HP (HPQ) Down 33.8% Since Last Earnings Report: Can It Rebound?

Zacks Equity Research

It has been about a month since the last earnings report for HP (HPQ). Shares have lost about 33.8% in that time frame, underperforming the S&P 500.

Will the recent negative trend continue leading up to its next earnings release, or is HP due for a breakout? Before we dive into how investors and analysts have reacted as of late, let's take a quick look at its most recent earnings report in order to get a better handle on the important drivers.

HP Q1 Earnings Top, Personal Systems Revenues Rise

HP delivered first-quarter fiscal 2020 non-GAAP earnings from continuing operations of 65 cents per share, beating the Zacks Consensus Estimate by 3.45% and also the year-ago quarterly figure by 20.4%.

HP’s net revenues of $14.618 billion surpassed the Zacks Consensus Estimate of $14.613 billion but declined 0.6% year over year. However, in constant currency (cc), revenues rose 1%.

HP’s results in the fiscal first quarter benefited from strong growth in Personal Systems revenues. However, soft consumer market and weakness in the Printing business remain concerns.

Quarter in Detail

Personal Systems revenues (68% of net revenues) were $9.89 billion, up 2.4% year over year (3.8% in CC). Further, commercial revenues increased 7% but consumer revenues were down 7%.

HP’s total units sold rose 4% from the year-ago quarter. Notebooks registered a 2% climb while desktop units improved 7% year over year. Notebooks (41%), Desktop (20%) and Workstation (7%) revenues were up 1%, 2% and 6%, respectively.

Printing business revenues (32% of net revenues) were down 6.6% year over year (down 5.8% in CC) to $4.72 billion.

HP’s total hardware units sold declined 10%. Moreover, Consumer Hardware unit fell 10% and Commercial Hardware unit dipped 12% on a year-over-year basis.
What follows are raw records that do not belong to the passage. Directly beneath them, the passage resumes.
(** * bulletpointer: layered SVG slides

    A shallow embedding of [bulletpointer.go] and the properties of its
    visibility toggle, element lookup and image processing.

    The source holds the program twice: a first draft whose [main] toggles
    one element of one file, and the program that reads a configuration.
    [assertOneElementById] and [setHidden] are the same in both; the model
    is of the second.

    Go strings are byte sequences; they are modelled by [string] (a list of
    8-bit [ascii] characters).  Slices updated by index are lists with
    stdpp's lookup [l !! i] and in-place update [<[i:=x]> l].  Calls to the
    operating system, to the XML and YAML libraries and to the rasterizer
    go through a record of operations on an abstract world; a computation
    returns the world after it, the calls it made and its outcome. *)

From Stdlib Require Import Ascii String DecimalString.
From stdpp Require Import base list strings.

(** ** The [strings] package, as far as the program uses it *)

Module strings.

(** [strings.HasPrefix(s, prefix)]. *)
Definition HasPrefix (s prefix : string) : bool := String.prefix prefix s.

(** [strings.Split(s, sep)] for a separator of one byte, which is how the
    program calls it ([";"]): the string is cut at every occurrence of the
    separator, and the result always has at least one component (the empty
    string splits into one empty component). *)
Fixpoint Split (s : string) (sep : ascii) : list string :=
  match s with
  | EmptyString => [EmptyString]
  | String c s' =>
      if Ascii.eqb c sep then EmptyString :: Split s' sep
      else match Split s' sep with
           | [] => [String c EmptyString]
           | component :: rest => String c component :: rest
           end
  end.

(** [strings.Join(elems, sep)]. *)
Fixpoint Join (elems : list string) (sep : string) : string :=
  match elems with
  | [] => EmptyString
  | [e] => e
  | e :: rest => e +:+ sep +:+ Join rest sep
  end.

(** [strings.ToLower] on the ASCII range.  Bytes from 128 on (parts of
    multi-byte characters) are kept; no character outside [A-Z] has a lower
    case among the bytes of [".svg"], the only string the result is
    compared with. *)
Definition lower (c : ascii) : ascii :=
  let n := nat_of_ascii c in
  if (65 <=? n) && (n <=? 90) then ascii_of_nat (n + 32) else c.

Fixpoint ToLower (s : string) : string :=
  match s with
  | EmptyString => EmptyString
  | String c s' => String (lower c) (ToLower s')
  end.

End strings.

(** ** The element tree, as far as the program uses it

    The program reads and writes attributes of elements and searches the
    whole document for elements by attribute value; it never looks at the
    nesting of elements.  A document is therefore the sequence of its
    elements in the order of the search, and an element reference
    ([*etree.Element]) is a position in that sequence. *)

Module etree.

Record Attr := mkAttr { Key : string; Value : string }.

Record Element := mkElement { Tag : string; Attrs : list Attr }.

Abbreviation Document := (list Element).

Fixpoint findAttr (attrs : list Attr) (key : string) : option string :=
  match attrs with
  | [] => None
  | a :: rest =>
      if String.eqb (Key a) key then Some (Value a) else findAttr rest key
  end.

(** [e.SelectAttrValue(key, dflt)]: the value of the first attribute with
    that key, or the default. *)
Definition SelectAttrValue (e : Element) (key dflt : string) : string :=
  match findAttr (Attrs e) key with
  | Some v => v
  | None => dflt
  end.

Fixpoint setAttr (attrs : list Attr) (key value : string) : list Attr :=
  match attrs with
  | [] => [mkAttr key value]
  | a :: rest =>
      if String.eqb (Key a) key then mkAttr key value :: rest
      else a :: setAttr rest key value
  end.

(** [e.CreateAttr(key, value)]: the attribute with that key gets the value;
    when there is none, one is added after the others. *)
Definition CreateAttr (e : Element) (key value : string) : Element :=
  mkElement (Tag e) (setAttr (Attrs e) key value).

Definition hasId (id : string) (e : Element) : bool :=
  match findAttr (Attrs e) "id" with
  | Some v => String.eqb v id
  | None => false
  end.

Fixpoint findFrom (doc : list Element) (id : string) (pos : nat) : list nat :=
  match doc with
  | [] => []
  | e :: rest =>
      if hasId id e then pos :: findFrom rest id (S pos)
      else findFrom rest id (S pos)
  end.

(** [doc.FindElements("//[@id='<id>']")]: the elements anywhere in the
    document whose [id] attribute has the value [id], each once. *)
Definition FindElementsById (doc : Document) (id : string) : list nat :=
  findFrom doc id 0.

End etree.

Import strings etree.

(** ** [setHidden] *)

(** The loop [for key, component := range attrComponents] of [setHidden],
    from index [key] on, with [n] iterations left. *)
Fixpoint rangeComponents (expectedComponent : string) (key n : nat)
    (attrComponents : list string) (done : bool) : list string * bool :=
  match n with
  | 0 => (attrComponents, done)
  | S n' =>
      match attrComponents !! key with
      | None => (attrComponents, done)
      | Some component =>
          if HasPrefix component "display:" then
            rangeComponents expectedComponent (S key) n'
              (<[key := expectedComponent]> attrComponents) true
          else
            rangeComponents expectedComponent (S key) n' attrComponents done
      end
  end.

(** [setHidden(element, hidden)]; the element is updated in place, so the
    model returns its new state. *)
Definition setHidden (element : Element) (hidden : bool) : Element :=
  let attrValue := SelectAttrValue element "style" "" in
  let attrComponents := Split attrValue ";"%char in
  let expectedComponent :=
    if hidden then "display:none" else "display:inline" in
  let '(attrComponents, done) :=
    rangeComponents expectedComponent 0 (length attrComponents)
      attrComponents false in
  let attrComponents :=
    if negb done then attrComponents ++ [expectedComponent]
    else attrComponents in
  CreateAttr element "style" (Join attrComponents ";").

(** ** The [path/filepath] package on a Unix system *)

Module filepath.

(** [os.IsPathSeparator]. *)
Definition isSeparator (c : ascii) : bool := Ascii.eqb c "/".

(** One path element of [Clean], on the elements kept so far (last one
    first): empty and [.] elements go away, [..] removes the element
    before it, or stays when there is none and the path is not rooted. *)
Definition cleanStep (rooted : bool) (kept : list string) (elem : string)
    : list string :=
  if String.eqb elem "" || String.eqb elem "." then kept
  else if String.eqb elem ".." then
    match kept with
    | [] => if rooted then [] else [".."]
    | top :: below =>
        if String.eqb top ".." then ".." :: kept else below
    end
  else elem :: kept.

(** The cleaned path before the empty result is turned into a dot. *)
Definition cleanBody (path : string) : string :=
  let rooted := HasPrefix path "/" in
  let kept := fold_left (cleanStep rooted) (Split path "/"%char) [] in
  (if rooted then "/" else "") +:+ Join (rev kept) "/".

(** [filepath.Clean(path)]. *)
Definition Clean (path : string) : string :=
  let out := cleanBody path in
  if String.eqb out "" then "." else out.

(** [filepath.Join(elem...)]: empty leading elements are skipped, the rest
    is joined with the separator and cleaned. *)
Fixpoint Join (elem : list string) : string :=
  match elem with
  | [] => ""
  | e :: rest =>
      if String.eqb e "" then Join rest else Clean (strings.Join elem "/")
  end.
#[global] Arguments Join : simpl never.

(** Strip trailing slashes. *)
Fixpoint dropSeparators (rpath : list ascii) : list ascii :=
  match rpath with
  | c :: rest => if isSeparator c then dropSeparators rest else rpath
  | [] => []
  end.

(** Find the last element. *)
Fixpoint lastElement (rpath acc : list ascii) : list ascii :=
  match rpath with
  | c :: rest => if isSeparator c then acc else lastElement rest (c :: acc)
  | [] => acc
  end.

(** [filepath.Base(path)]; the loops run from the end of the path, hence
    over its reversal. *)
Definition Base (path : string) : string :=
  if String.eqb path "" then "."
  else
    let rpath := dropSeparators (rev (list_ascii_of_string path)) in
    let path := string_of_list_ascii (lastElement rpath []) in
    if String.eqb path "" then "/" else path.

(** The loop of [Ext]: back from the end to a dot, or to a separator. *)
Fixpoint extScan (rpath acc : list ascii) : list ascii :=
  match rpath with
  | c :: rest =>
      if isSeparator c then []
      else if Ascii.eqb c "." then c :: acc
      else extScan rest (c :: acc)
  | [] => []
  end.

(** [filepath.Ext(path)]: from the last dot of the last element on. *)
Definition Ext (path : string) : string :=
  string_of_list_ascii (extScan (rev (list_ascii_of_string path)) []).

(** The loop of [Dir]: back from the end to a separator. *)
Fixpoint dropElement (rpath : list ascii) : list ascii :=
  match rpath with
  | c :: rest => if isSeparator c then rpath else dropElement rest
  | [] => []
  end.

(** [filepath.Dir(path)]: all but the last element, cleaned. *)
Definition Dir (path : string) : string :=
  Clean (string_of_list_ascii
           (rev (dropElement (rev (list_ascii_of_string path))))).

End filepath.

(** ** The configuration

    The layers of an image and the images of a configuration are slices of
    pointers in Go; the model has the values, so no entry is nil. *)

(** The toggles of one layer of an image. *)
Record ImageLayer := mkImageLayer {
  Suffix : string;
  HideIDs : list string;
  ShowIDs : list string
}.

(** One SVG file and its layers. *)
Record Image := mkImage {
  Filename : string;
  Layers : list ImageLayer
}.

(** ** The world outside the program *)

(** [fs.FileInfo], as far as the program looks at it: [Mode().IsRegular()]
    and [IsDir()]. *)
Record FileInfo := mkFileInfo { IsRegular : bool; IsDir : bool }.

(** [exec.Cmd], the two fields the program sets. *)
Record Cmd := mkCmd { Path : string; Args : list string }.

(** What the program asks of the operating system and of its libraries.
    An error is [None] for [os.Stat], whose error the program does not look
    at, and the text of [err.Error()] elsewhere.  Writing a file and running
    a command change the world. *)
Record System (World : Type) := mkSystem {
  os_Stat : World → string → option FileInfo;
  os_ReadFile : World → string → string + string;
  yaml_Unmarshal : string → string + list Image;
  doc_ReadFromFile : World → string → string + Document;
  doc_WriteToFile : World → Document → string → World * option string;
  cmd_Run : World → Cmd → World * option string
}.
Arguments os_Stat {World}.
Arguments os_ReadFile {World}.
Arguments yaml_Unmarshal {World}.
Arguments doc_ReadFromFile {World}.
Arguments doc_WriteToFile {World}.
Arguments cmd_Run {World}.

(** The calls the program makes, in the order it makes them. *)
Inductive Event :=
| EvStat (name : string)
| EvReadFile (name : string)
| EvReadFromFile (path : string)
| EvWriteToFile (path : string) (doc : Document)
| EvRun (cmd : Cmd).

(** How a computation ends: with a value, in [log.Fatal] (the message is
    logged and the process exits with status 1), or in a run-time panic. *)
Inductive Outcome (A : Type) :=
| Ok (a : A)
| Fatal (msg : string)
| Panic (msg : string).
Arguments Ok {A}.
Arguments Fatal {A}.
Arguments Panic {A}.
Commercial Hardware revenues (7%) slid 1% year over year. Further, revenues from Consumer Hardware (4%) and Supplies (21%) decreased 13% and 7%, respectively.
Region wise, at cc, revenues from Asia-Pacific plus Japan region (23%) grew 4%. Meanwhile, Europe, the Middle East and Africa (EMEA) revenues (36%) were flat. Revenues from Americas (41% of net revenues) declined 1%.

Operating Results

Segment wise, Personal Systems operating margin expanded 250 basis points (bps) to 6.7%, driven by cost control. However, printing operating margin contracted 20 bps to 16% due to lower supplies revenues.

Meanwhile, non-GAAP operating margin from continuing operations of 8.1% expanded 120 bps year over year.
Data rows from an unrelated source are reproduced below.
(* ===== verification/Prelude.v ===== *)
(** * Verification of network_analyse

    The repository measures TCP traffic with BPF.  Its parts, and how they
    interact:

    - an XDP program reports the TCP packets of an interface to a ring buffer
      (src/xdp/xdp_packet_kern.c); a loader attaches it, reads the ring
      buffer and prints (src/xdp/xdp_packet_load.c).  The loader uses the
      command line and loading functions of src/common, those call libxdp
      (src/lib/xdp-tools/lib/libxdp) and libbpf (src/lib/libbpf), and libxdp
      calls libbpf's netlink client;
    - two tracers hook the kernel's TCP functions on the client's and the
      service's side (src/ebpf_for_client, src/ebpf_for_service), each with BPF
      programs and a user program that prints the events;
    - a demo service to be measured: client and server (src/service), a proxy
      between them (src/proxy), a shared memory channel (src/shm.c) and
      helpers (src/utils.cpp, src/common/common.cpp).

    ** Files

    Every file names the sources it models; definitions have the names of the
    functions and types they model.

    - Prelude: C integers at their width, memory as a list of bytes with loads
      and stores, strings, shared lemmas and tactics.
    - CLib: error numbers, printf conversions, strncpy, snprintf, strtol and
      inet_ntop.
    - ParsingHelpers, RewriteHelpers, XdpStats: the header files of src/common
      for BPF programs (parsing_helpers.h, rewrite_helpers.h,
      xdp_stats_kern.h).
    - BpfMaps: classes for the kernel's maps and ring buffer, with their
      laws and instances; the BPF programs are proved against them.
    - XdpPacket: [xdp_prog] of xdp_packet_kern.c on packet memory.
    - RingBuf, RingBufMgr, UserRingBuf: libbpf's ringbuf.c.  RingBuf is the
      loop over a ring while the kernel produces, RingBufMgr the set of rings with
      mappings, descriptors and polling, UserRingBuf the direction from user
      to kernel.
    - CommonParams, CommonUserXdp, CommonLibbpf: common_params.c,
      common_user_bpf_xdp.c and common_libbpf.c.
    - XdpPacketLoad: the loader's [main], composed of the three above, of the
      ring buffer manager and of the records of XdpPacket.
    - XdpProgram, XdpDispatch, XdpPin, XdpMultiprog, XdpAttach: libxdp.c.
      XdpProgram is the program object, its configuration in BTF and the
      order of programs; XdpDispatch generates the dispatcher that
      runs several programs, and is the dispatcher (xdp-dispatcher.c.in); XdpPin
      keeps its programs in the BPF file system; XdpMultiprog finds it again
      from what the kernel reports; XdpAttach attaches and
      detaches while other processes do.
    - Hashmap, Strset, Zip: libbpf's hashmap.c, strset.c and zip.c.
    - Nlattr, Netlink, NetlinkTc: libbpf's nlattr.c and netlink.c.  Nlattr is
      the attributes in memory, Netlink the exchange with the kernel and the XDP
      requests, NetlinkTc the traffic control requests.
    - XdpNetlink: libxdp on the netlink client.
    - Btf, BtfParse, BtfQuery: the part of libbpf's btf.c that reads type
      information.  Btf is the code: parsing, checks, queries and writing;
      BtfParse and BtfQuery are what it guarantees.
    - BtfAdd, BtfBuild, BtfDecl, BtfOps, BtfCalls, BtfRun: the part of btf.c
      that adds strings and types.  BtfAdd is the code; BtfBuild is the
      state of an object and of its strings, BtfDecl the steps the functions
      are made of, BtfOps the declarations that specify them, BtfCalls each
      function, and BtfRun sequences of calls.
    - BtfCopy, BtfCopied, BtfCopyDecl, BtfCopyRun: the part of btf.c that
      copies types from one object to another.  BtfCopy is the code; BtfCopied
      is the visits of copied words, BtfCopyDecl what they make of a
      declaration, and BtfCopyRun the calls.
    - XskRing, XskProg, XskRefcnt, XskSocket: libxdp's AF_XDP sockets (xsk.h,
      xsk.c, xsk_def_xdp_prog.c).  XskRing is the rings shared with the kernel,
      XskProg the default program and finding it, XskRefcnt the processes that
      share it, XskSocket umems, contexts and sockets over a heap.
    - XdpFilter, XdpFilterCmd, XdpFilterLoad, XdpFilterPin: xdp-filter, a packet filter that
      comes with libxdp (src/lib/xdp-tools/xdp-filter).  XdpFilter is its XDP
      program with the parsing helpers of src/lib/xdp-tools/headers,
      XdpFilterCmd the commands that change the rules while packets arrive,
      XdpFilterLoad the choice of a program, loading, the removal of maps and
      the lock, XdpFilterPin unloading with the pinned programs.
    - TcpEvent, TcpAnalyseBpf, TcpAnalyse, TcpAnalyseService: the tracers.
      TcpEvent is what their BPF programs share.
    - Shm, ServiceApp, Proxy: the demo service.

    ** How the code is modelled

    - Integers are [Z]; wrap-around is written as [u8] ... [u64], [s32], [s64]
      where the code has that type.
    - Memory is a list of bytes and a pointer an offset.  A load or
      store outside gives [None], and so does every other undefined behaviour; a
      function that can fail in the C sense returns its error number. A
      theorem that says a function returns [Some] thus says that it is defined.
    - System calls, the kernel, libbpf's object loader and the C library's
      qsort are not part of the sources: their answers are arguments
      (records of answers, lists of answers in the order of the calls, or
      functions of the call's arguments), and calls may fail; where a theorem
      leaves out a failure, its comment says so.  What is
      relied on is a named law ([BpfHashOk], [KRingbuf], [XdpAdjust],
      [kern_ok], [react_ok], ...), and every theorem with such a law
      has a witness with a concrete instance.
    - Where processes run at the same time, the others' steps are explicit:
      RingBuf runs a call against a history of the shared memory, Shm
      is a step relation of two processes and XskRefcnt of any number, XdpAttach
      lets others change the interface between any two calls, and Proxy and
      ServiceApp are state machines over events.

    ** What is shown

    - Memory safety: any chain of parsing helpers, the XDP program on any
      stream of packets, the attribute parser on any message, the parser
      of type information and the reader of archives on any data stay inside
      the memory they are given ([parse_chain_safe], [xdp_run_sound],
      [nla_parse_safe], [btf_new_sound], [zip_safe]).
    - What is reported is right: the record of a TCP packet, the lines the
      loader prints, the latency of a connection (which never wraps), the rows
      of the tracers ([xdp_prog_reports_tcp], [poll_prints_ready],
      [connect_latency], [connect_time_never_wraps], [connect_row],
      [service_reports_call]).
    - The packet filter: with commands and packets in any order, also packets in
      the middle of commands, the filter enforces exactly the rules, and counts
      ([filter_enforces_rules]); the verdict of a frame depends on its fields as
      documented ([filter_verdict]); loading ends, closes what it opened and
      chooses the right program ([do_load_spec]); maps in use are never removed
      ([remove_unused_maps_spec], [unload_safe]); the lock excludes
      ([lock_excludes]).
    - Concurrency: reading a ring is one atomic drain of the log whatever
      producers do meanwhile ([ringbuf_process_ring_linearizable],
      [ring_buffer__poll_refines]); a user ring is a log of records
      ([user_ring_refines]); the shared memory channel always ends, and when it starts
      without old objects and no call fails neither deadlocks nor loses
      the message ([shm_terminates_clean], [shm_reader_gets_message]); attaching
      programs overwrites what another process has attached only on a kernel that
      refuses to compare, and detaching
      takes off only what was named ([attach_multi_no_lost_update],
      [detach_multi_takes_off]), also on top of the netlink messages
      ([attach_over_netlink]); the rings of an AF_XDP socket are bounded queues
      ([xsk_prod_refines], [xsk_cons_refines]), and sockets that are counted share the
      default program safely ([xsk_refcnt_safe]); the server hands each connection
      to one worker ([server_one_worker]).
    - Resources: mappings, descriptors and sockets are released
      ([ring_buffer_lifecycle], [main_tap_cleanup], [xsk_umem_create_delete]);
      pinning is undone when it fails, if the undoing does not fail as well
      ([pin_transaction]); creating an AF_XDP socket does all or nothing, up to
      the leftovers that are listed ([xsk_create_all_or_nothing]).
    - Round trips: VLAN tags pushed and parsed; a dispatcher generated,
      pinned, and found again from the kernel's answers
      ([generate_spec], [dispatcher_found_again]), which runs the programs as
      configured ([dispatcher_runs_chain]); netlink requests decoded as the kernel
      reads them and its answers read back ([xdp_attach_request],
      [xdp_query_id_spec], [tc_filter_lifecycle]).
    - Type information: a file is read and written back in either byte order
      ([btf_image_roundtrip]), sizes are right ([resolve_size_spec]), any
      calls of the functions that add types build exactly what they declare, well-formed
      ([btf_add_refines]), it can be written
      and read back ([btf_built_roundtrip]), and copies have the same
      names and refer to each other as in the source ([btf_add_type_copies],
      [btf_add_btf_copies]).
    - Data structures: the hash map is a finite map, the string set gives equal
      strings equal offsets ([hashmap_refines], [strset_interns]), every file of
      an archive is found ([zip_roundtrip]); the comparison of
      programs is an order ([cmp_xdp_programs_order]).
    - Command lines: every command line made of known options is read as
      what it says, and keeps the configuration well formed
      ([parse_cmdline_args_items], [parse_cmdline_args_ok]).

    Where the code does not do what its comments say, a lemma shows it
    (for instance [append_find_first_after_growing],
    [detach_duplicate_detaches_all], [get_from_ifindex_stale],
    [xsk_attacher_failure_detaches], [xsk_hidden_count_detaches],
    [socket_failure_keeps_count], [comp_failure_leaks_fill],
    [other_structs_unmap_own], [old_kernel_loses_update],
    [failed_undo_leaves_pins], [leftover_read], [failed_wait_reads_nothing],
    [proto_return_unchecked], [crowded_counts_none],
    [generate_duplicate_null], [xdp_prog_options_hide_ports],
    [load_again_closes_twice], [lock_lost_by_removal], [remove_absent_adds],
    [unload_removes_maps_in_use], [unload_all_stops], [failed_copy_undefined],
    [empty_copy_fails]).

    ** Bounds and fuel

    - Attribute and message loops get the number of bytes left as fuel: each round
      takes at least four.  The loop over datagrams gets the number of answers: each
      round takes one, and running out of answers is the result [Blocked], a call
      that does not return.
    - getopt's loop gets the size of what is left of the command line; that more
      changes nothing is [parse_loop_fuel].
    - Decimal conversion has 20 digits, enough for 64 bits.
    - The retries of libxdp are bounded in the code (MAX_RETRY), as are
      the programs of a dispatcher (10) and the VLAN tags stripped.
    - The end record of an archive is searched at 2^16 places, as in the code.
    - [do_load] of the filter has 66 rounds of fuel: the limit it doubles in each
      round has 64 bits.  Counters of hits have 58 bits: histories with fewer
      than 2^58 packets are considered.
    - Polling loops run over the script of the environment.
    - The loop over the types of a file gets the number of bytes as fuel: a
      type has at least twelve.  [btf__align_of] has no bound in the code:
      that no fuel is enough for some input is [align_of_unbounded].

    ** Not modelled

    - The object loader, linker and system call wrappers of libbpf
      (libbpf.c, linker.c, bpf.c and others): ELF files and kernel
      interfaces, which the modelled code only calls.
    - Of btf.c: deduplication, the
      information about functions and lines ([btf_ext]), loading into the kernel
      and reading from files.  An object, its base and the source of a copy are
      separate values: the sharing of a base by several objects, or an object
      that is copied to itself, is not modelled.
    - libxdp's opening of object files and its probes of the kernel's abilities.
    - Of xdp-filter: printing the status of all interfaces.  The other
      programs that come with xdp-tools, bpftool, blazesym, the generated
      kernel headers and skeletons, build scripts, and the drivers under src/test.
    - Log and debug output, except where it is the purpose of a function.
    - Weak memory: shared accesses of the ring buffers are
      sequentially consistent. *)
From Stdlib Require Export ZArith Lia Strings.Byte Strings.String.
From coqutil Require Export Byte Word.LittleEndianList.
From stdpp Require Export base gmap list strings.
#[global] Open Scope Z_scope.

Declare Scope cint_scope.
Delimit Scope cint_scope with cint.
Balance Sheet and Cash Flow

HP ended the fiscal first quarter with cash and cash equivalents of $4.21 billion compared with $4.5 billion sequentially.
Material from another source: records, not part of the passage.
(* ===== verification/XdpProgram.v ===== *)
(** libxdp's program objects: src/lib/xdp-tools/lib/libxdp/libxdp.c, the
    library behind [load_bpf_and_xdp_attach] and [do_unload].

    [struct xdp_program] with the functions that change it (chain call actions,
    priority, fragments), the text form of the actions, the run configuration
    read from a program's type information (BTF), and the order in which programs
    run behind one dispatcher.

    A pointer to a program is an option; [None] is NULL or an error pointer.
    BTF is the list of its types, the identifier of the first being 1; libbpf's
    accessors are lookups in that list. *)
From S2P Require Import Prelude.
From S2P Require Import CLib.
From S2P Require Import XdpStats.
From coqutil Require Export Datatypes.RecordSetters.
Export DoubleBraceUpdate.


Definition XDP_DISPATCHER_RETVAL : Z := 31.
Definition XDP_DEFAULT_RUN_PRIO : Z := 50.
Definition XDP_DEFAULT_CHAIN_CALL_ACTIONS : Z := Z.shiftl 1 XDP_PASS.
Definition BPF_F_XDP_HAS_FRAGS : Z := 32.
Definition BPF_OBJ_NAME_LEN : nat := 16.

(** ** Type information *)

Definition BTF_KIND_PTR : Z := 2.
Definition BTF_KIND_STRUCT : Z := 4.
Definition BTF_KIND_VAR : Z := 14.
Definition BTF_VAR_STATIC : Z := 0.
Definition BTF_VAR_GLOBAL_ALLOCATED : Z := 1.

(** The kinds the code tells apart; members are a name, which may be
    missing, and a type. *)
Inductive btf_type :=
| BtfPtr (type : Z)
| BtfArray (nelems : Z)
| BtfStruct (name : list byte) (members : list (option (list byte) * Z))
| BtfMod (name : list byte) (type : Z)       (** a typedef or a qualifier *)
| BtfFunc (name : list byte)
| BtfVar (name : list byte) (type linkage : Z)
| BtfDatasec (name : list byte) (vars : list Z)
| BtfOther (kind : Z) (name : list byte).

Definition btf := list btf_type.

Definition btf_kind (t : btf_type) : Z :=
  match t with
  | BtfPtr _ => BTF_KIND_PTR | BtfArray _ => 3 | BtfStruct _ _ => BTF_KIND_STRUCT
  | BtfMod _ _ => 8 | BtfFunc _ => 12 | BtfVar _ _ _ => BTF_KIND_VAR | BtfDatasec _ _ => 15
  | BtfOther k _ => k
  end.

Definition btf_name (t : btf_type) : list byte :=
  match t with
  | BtfStruct n _ | BtfMod n _ | BtfFunc n | BtfVar n _ _ | BtfDatasec n _ | BtfOther _ n => n
  | BtfPtr _ | BtfArray _ => []
  end.

Definition btf__type_by_id (b : btf) (id : Z) : option btf_type :=
  if 0 <? id then b !! Z.to_nat (id - 1) else None.

(** [None]: a type that is not there is dereferenced, or the chain of
    typedefs does not end. *)
Fixpoint skip_mods_and_typedefs (fuel : nat) (b : btf) (id : Z) : option btf_type :=
  match fuel with
  | O => None
  | S fuel' =>
    t ← btf__type_by_id b id;
    match t with BtfMod _ type => skip_mods_and_typedefs fuel' b type | _ => Some t end
  end.

(** The value written into a field, when the function returns true. *)
Definition get_field_int (b : btf) (t : btf_type) : option Z :=
  match t with
  | BtfPtr type =>
    match btf__type_by_id b type with
    | Some (BtfArray nelems) => Some nelems
    | _ => None
    end
  | _ => None
  end.

(** The loop of [btf_get_function]: the number of prefix matches so far and
    the last of them. *)
Fixpoint get_function_loop (b : btf) (func_name : list byte) (matches : nat) (found : option btf_type) :
    option btf_type :=
  match b with
  | [] => if (matches =? 1)%nat then found else None
  | BtfFunc name as t :: b' =>
    if decide (take (length func_name) name = func_name) then
      if (length name =? length func_name)%nat then Some t
      else get_function_loop b' func_name (S matches) (Some t)
    else get_function_loop b' func_name matches found
  | _ :: b' => get_function_loop b' func_name matches found
  end.

Definition btf_get_function (b : option btf) (func_name : list byte) : option btf_type :=
  b ← b; get_function_loop b func_name 0 None.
The company generated cash flow of $1.3 billion from operational activities and $1.1 billion free cash flow during the quarter under review.

HP returned nearly $900 million to its shareholders in the form of stock repurchases ($700 million) and cash dividends ($300 million).


HP expects coronavirus to adversely impact its top line, bottom line and free cash flow in the fiscal second quarter.

For the second quarter of fiscal 2020, HP predicts non-GAAP earnings between 49 cents and 53 cents.

HP expects the competitive pricing environment and Intel’s CPU shortage to remain concerns for its Personal Systems business.

For fiscal 2020, HP now expects non-GAAP earnings between $2.33 and $2.43 per share, upped from the previous guidance of $2.24-$2.32.

HP expects to return approximately $16 billion to shareholders over the next three years, with minimum of $8 billion of shares repurchased in the 12 months. In order to support this, the company increased the total share repurchase authorization to $15 billion from $5 billion announced in October 2019.

How Have Estimates Been Moving Since Then?

It turns out, estimates review have trended downward during the past month. The consensus estimate has shifted -6.14% due to these changes.

VGM Scores

At this time, HP has a nice Growth Score of B, though it is lagging a lot on the Momentum Score front with a D. However, the stock was allocated a grade of B on the value side, putting it in the top 40% for this investment strategy.

Overall, the stock has an aggregate VGM Score of A. If you aren't focused on one strategy, this score is the one you should be interested in.


Estimates have been broadly trending downward for the stock, and the magnitude of these revisions indicates a downward shift. Notably, HP has a Zacks Rank #1 (Strong Buy). We expect an above average return from the stock in the next few months.